It doesn’t feel quite right to leave Florida. Tucker hasn’t been found—dead or alive. I haven’t remembered what happened on the boat. And Gavin hasn’t been back since Sadie kicked him
out two days ago. But I can’t just sit in a room, flipping back and forth between channels and doing nothing. I want to be back in New York, digging through our apartment for clues about the man I married. The man I thought I knew.
Either my husband has staged his disappearance and is somewhere now, watching his scheme play out.
Or… I killed him.
“Were you able to find out—”
“The questions you raised concerning your husband’s business dealings, criminal or otherwise,” Keene’s smile drops, “I’m afraid I can’t answer them.”

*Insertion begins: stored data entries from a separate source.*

Lemma put_walk_spec n i b k v :
  Forall (placed n i) b ->
  match put_walk b k (hashKey k) v with
  | Some (old, b') => exists b1 e b2, b = b1 ++ e :: b2 /\ absent b1 k /\ equals (ekey e) k = true /\
      old = evalue e /\ b' = b1 ++ mk_entry (ekey e) (ehash e) v :: b2
  | None => absent b k
  end.
Proof.
  induction 1 as [|x b Hx _ IH]; [by constructor|]. simpl. rewrite (equalKeys_equals x n i) by done.
  destruct (equals (ekey x) k) eqn:E; [exists [], x, b; repeat split; done || constructor|].
  destruct (put_walk b k (hashKey k) v) as [[old b']|]; [|by constructor].
  destruct IH as (b1 & e & b2 & -> & Ha & He & -> & ->). exists (x :: b1), e, b2. repeat split; [by constructor|done].
Qed.

Lemma remove_walk_spec n i b k :
  Forall (placed n i) b ->
  match remove_walk b k (hashKey k) with
  | Some (old, b') => exists b1 e b2, b = b1 ++ e :: b2 /\ absent b1 k /\ equals (ekey e) k = true /\
      old = evalue e /\ b' = b1 ++ b2
  | None => absent b k
  end.
Proof.
  induction 1 as [|x b Hx _ IH]; [by constructor|]. simpl. rewrite (equalKeys_equals x n i) by done.
  destruct (equals (ekey x) k) eqn:E; [exists [], x, b; repeat split; done || constructor|].
  destruct (remove_walk b k (hashKey k)) as [[old b']|]; [|by constructor].
  destruct IH as (b1 & e & b2 & -> & Ha & He & -> & ->). exists (x :: b1), e, b2. repeat split; [by constructor|done].
Qed.

(** ** One bucket among the others *)

Definition others (bs : list (list Entry)) (i : nat) : list Entry := concat (take i bs) ++ concat (drop (S i) bs).

Lemma entries_split bs i b : bs !! i = Some b -> concat bs ≡ₚ b ++ others bs i.
Proof.
  intros H. rewrite <- (take_drop_middle bs i b H) at 1. rewrite concat_app. simpl. unfold others.
  rewrite !app_assoc. apply Permutation_app_tail, Permutation_app_comm.
Qed.

Lemma entries_insert bs i b b' : bs !! i = Some b -> concat (<[i := b']> bs) ≡ₚ b' ++ others bs i.
Proof.
  intros H. assert (i < length bs)%nat by (by apply lookup_lt_Some in H).
  rewrite (entries_split (<[i := b']> bs) i b') by (by apply list_lookup_insert_eq).
  unfold others. by rewrite take_insert_ge, drop_insert_lt by lia.
Qed.

Lemma elem_of_concat (bs : list (list Entry)) e : e ∈ concat bs <-> exists b, b ∈ bs /\ e ∈ b.
Proof.
  rewrite list_elem_of_In, in_concat. setoid_rewrite list_elem_of_In. done.
Qed.

(** No key of another bucket is the one looked for. *)
Lemma others_absent m i b k :
  hm_wf m -> buckets m !! i = Some b -> Z.of_nat i = calculateIndex (bucketCount m) (hashKey k) ->
  absent (others (buckets m) i) k.
Proof.
  intros W Hb Hi. apply Forall_forall. intros e He. destruct (equals (ekey e) k) eqn:Eq; [|done]. exfalso.
  apply hashKey_equals in Eq.
  assert (exists j bj, j <> i /\ buckets m !! j = Some bj /\ e ∈ bj) as (j & bj & Hj & Hbj & Hej).
  { unfold others in He. apply elem_of_app in He as [He|He]; apply elem_of_concat in He as (bj & Hin & He);
      apply list_elem_of_lookup in Hin as (j & Hj).
    - apply lookup_take_Some in Hj as [Hj Hlt]. exists j, bj. split; [lia|done].
    - rewrite lookup_drop in Hj. eexists _, bj. split; [|done]. lia. }
  pose proof (wf_placed _ W j bj Hbj) as Hp. rewrite Forall_forall in Hp. destruct (Hp e Hej) as [Hh Hx].
  rewrite Hh, Eq in Hx. lia.
Qed.

Lemma lookup_app_absent l l' k : absent l' k -> lookup_value (l ++ l') k = lookup_value l k.
Proof. intros Ha. induction l as [|e l IH]; simpl; [by apply lookup_absent|]. by rewrite IH. Qed.

Lemma absent_lookup_app l l' k : absent l k -> lookup_value (l ++ l') k = lookup_value l' k.
Proof. induction 1 as [|e l He _ IH]; [done|]. simpl. by rewrite He. Qed.

Lemma hashmapGet_spec m k : hm_wf m -> hashmapGet m k = Done (lookup_value (entries m) k).
Proof.
  intros W. unfold hashmapGet, bucket_at. destruct (bucket_exists m (hashKey k) W) as (b & Hb). rewrite Hb. simpl.
  f_equal. destruct (wf_count _ W) as (kk & Hk & E).
  rewrite (get_walk_spec _ _ _ _ (wf_placed _ W _ _ Hb)).
  rewrite (lookup_perm (entries m) _ k (entries_split _ _ _ Hb) (wf_distinct _ W)).
  symmetry. apply lookup_app_absent. eapply others_absent; [done|done|].
  rewrite Z2Nat.id; [done|]. rewrite E. by apply calculateIndex_bound.
Qed.

(** A bucket replaced by one whose entries are in their place. *)
Lemma replace_bucket m i b b' sz :
  hm_wf m -> buckets m !! i = Some b -> Forall (placed (bucketCount m) i) b' ->
  distinct (b' ++ others (buckets m) i) -> sz = Z.of_nat (length (b' ++ others (buckets m) i)) ->
  hm_wf (mk_hashmap (<[i := b']> (buckets m)) (bucketCount m) sz) /\
  entries (mk_hashmap (<[i := b']> (buckets m)) (bucketCount m) sz) ≡ₚ b' ++ others (buckets m) i.
Proof.
  intros W Hb Hp Hd Hs. pose proof (entries_insert _ _ _ b' Hb) as HP. split; [|done]. constructor; simpl.
  - apply (wf_count _ W).
  - rewrite length_insert. apply (wf_length _ W).
  - intros j bj Hj. destruct (decide (i = j)) as [<-|Hne].
    + rewrite list_lookup_insert_eq in Hj by (by apply lookup_lt_Some in Hb). by injection Hj as <-.
    + rewrite list_lookup_insert_ne in Hj by done. by apply (wf_placed _ W).
  - eapply distinct_perm; [symmetry; exact HP|done].
  - unfold entries. simpl. by rewrite HP.
Qed.

(** ** Moving to a larger table *)

Lemma push_entry_spec k bs e :
  0 <= k <= 62 -> Z.of_nat (length bs) = 2 ^ k -> all_placed (2 ^ k) bs -> ehash e = hashKey (ekey e) ->
  exists bs', push_entry (2 ^ k) bs e = Done bs' /\ length bs' = length bs /\ all_placed (2 ^ k) bs' /\
    concat bs' ≡ₚ e :: concat bs.
Proof.
  intros Hk Hl Hp He. destruct (calculateIndex_bound k (ehash e) Hk) as [_ Hi]. unfold push_entry, bucket_at.
  set (i := calculateIndex (2 ^ k) (ehash e)) in *.
  destruct (lookup_lt_is_Some_2 bs (Z.to_nat i)) as [b Hb]; [lia|]. rewrite Hb. cbn [obind].
  eexists. split; [done|]. split; [apply length_insert|]. split.
  - intros j bj Hj. destruct (decide (Z.to_nat i = j)) as [<-|Hne].
    + rewrite list_lookup_insert_eq in Hj by (by apply lookup_lt_Some in Hb). injection Hj as <-.
      constructor; [split; [done|fold i; lia]|by apply Hp].
    + rewrite list_lookup_insert_ne in Hj by done. by apply Hp.
  - rewrite (entries_insert _ _ _ _ Hb), (entries_split _ _ _ Hb). done.
Qed.

Lemma move_bucket_spec k b bs :
  0 <= k <= 62 -> Z.of_nat (length bs) = 2 ^ k -> all_placed (2 ^ k) bs ->
  Forall (fun e => ehash e = hashKey (ekey e)) b ->
  exists bs', move_bucket (2 ^ k) b bs = Done bs' /\ length bs' = length bs /\ all_placed (2 ^ k) bs' /\
    concat bs' ≡ₚ b ++ concat bs.
Proof.
  intros Hk Hl Hp Hb. revert bs Hl Hp. induction Hb as [|e b He _ IH]; intros bs Hl Hp; [by exists bs|].
  destruct (push_entry_spec k bs e Hk Hl Hp He) as (bs1 & E1 & Hl1 & Hp1 & HP1).
  destruct (IH bs1) as (bs2 & E2 & Hl2 & Hp2 & HP2); [lia|done|]. exists bs2. simpl. rewrite E1. simpl.
  split; [done|]. split; [congruence|]. split; [done|].
  rewrite HP2, HP1. by rewrite Permutation_middle.
Qed.

Lemma move_buckets_spec k old bs :
  0 <= k <= 62 -> Z.of_nat (length bs) = 2 ^ k -> all_placed (2 ^ k) bs ->
  Forall (Forall (fun e => ehash e = hashKey (ekey e))) old ->
  exists bs', move_buckets (2 ^ k) old bs = Done bs' /\ length bs' = length bs /\ all_placed (2 ^ k) bs' /\
    concat bs' ≡ₚ concat old ++ concat bs.
Proof.
  intros Hk Hl Hp Ho. revert bs Hl Hp. induction Ho as [|b old Hb _ IH]; intros bs Hl Hp; [by exists bs|].
  destruct (move_bucket_spec k b bs Hk Hl Hp Hb) as (bs1 & E1 & Hl1 & Hp1 & HP1).
  destruct (IH bs1) as (bs2 & E2 & Hl2 & Hp2 & HP2); [lia|done|]. exists bs2. simpl. rewrite E1. simpl.
  split; [done|]. split; [congruence|]. split; [done|].
  rewrite HP2, HP1, !app_assoc. apply Permutation_app_tail, Permutation_app_comm.
Qed.

Lemma concat_replicate_nil n : concat (replicate n ([] : list Entry)) = [].
Proof. by induction n. Qed.

Lemma expandIfNecessary_spec al m :
  hm_wf m -> size m <= 2 ^ 58 ->
  exists m' al', expandIfNecessary al m = Done (m', al') /\ hm_wf m' /\ entries m' ≡ₚ entries m.
Proof.
  intros W Hs. destruct (wf_count _ W) as (k & Hk & E). unfold expandIfNecessary.
  assert (2 ^ k <= 2 ^ 62) by (apply Z.pow_le_mono_r; lia).
  rewrite (u64_small (bucketCount m * 3)) by (unfold is_u64; lia).
  destruct (Z.ltb_spec (bucketCount m * 3 / 4) (size m)) as [Hlt|Hge];
    [|by exists m, al].
  destruct (malloc al) as [[a|] al'] eqn:Ha.
  2:{ by exists m, al'. }
  assert (Hk58 : k <= 58).
  { destruct (Z.le_gt_cases k 58) as [|Hgt]; [done|]. assert (2 ^ 59 <= 2 ^ k) by (apply Z.pow_le_mono_r; lia). rewrite E in Hlt. div_lia. }
  assert (E2 : u64 (Z.shiftl (bucketCount m) 1) = 2 ^ (k + 1)).
  { rewrite Z.shiftl_mul_pow2, E, <- Z.pow_add_r by lia. assert (2 ^ (k + 1) <= 2 ^ 62) by (apply Z.pow_le_mono_r; lia).
    apply u64_small. unfold is_u64. lia. }
  rewrite E2. destruct (move_buckets_spec (k + 1) (buckets m) (replicate (Z.to_nat (2 ^ (k + 1))) []))
    as (bs & Eb & Hl & Hp & HP); [lia|rewrite length_replicate; lia| | |].
  - intros i b Hb. apply lookup_replicate in Hb as [-> _]. constructor.
  - apply Forall_forall. intros b Hb. apply list_elem_of_lookup in Hb as (i & Hi).
    eapply Forall_impl; [apply (wf_placed _ W _ _ Hi)|]. by intros e [? _].
  - rewrite Eb. cbn [obind]. rewrite concat_replicate_nil, app_nil_r in HP. rewrite length_replicate in Hl.
    eexists _, al'. split; [done|]. split; [|done].
    constructor; simpl; [exists (k + 1); split; [lia|done]|lia|done|
      eapply distinct_perm; [symmetry; exact HP|apply (wf_distinct _ W)]|].
    unfold entries. simpl. rewrite HP. apply (wf_size _ W).
Qed.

I inhale a shallow breath, frustration tightening its grip on my lungs. “What do you mean? Why not?” That’s the reason I called Keene in the first place.
“I’m legally barred from doing so. Everyone who works for Stockton Capital, from the secretaries to the managing directors, must sign non-disclosure and non-disparagement agreements. Even me. I can’t talk about anything related to my work with you.”
“But I’m Tucker’s wife. I need to know what’s going on.”
Douglas lifts his hands, palms out. “I completely understand your concerns, but from a legal standpoint, my hands are tied.”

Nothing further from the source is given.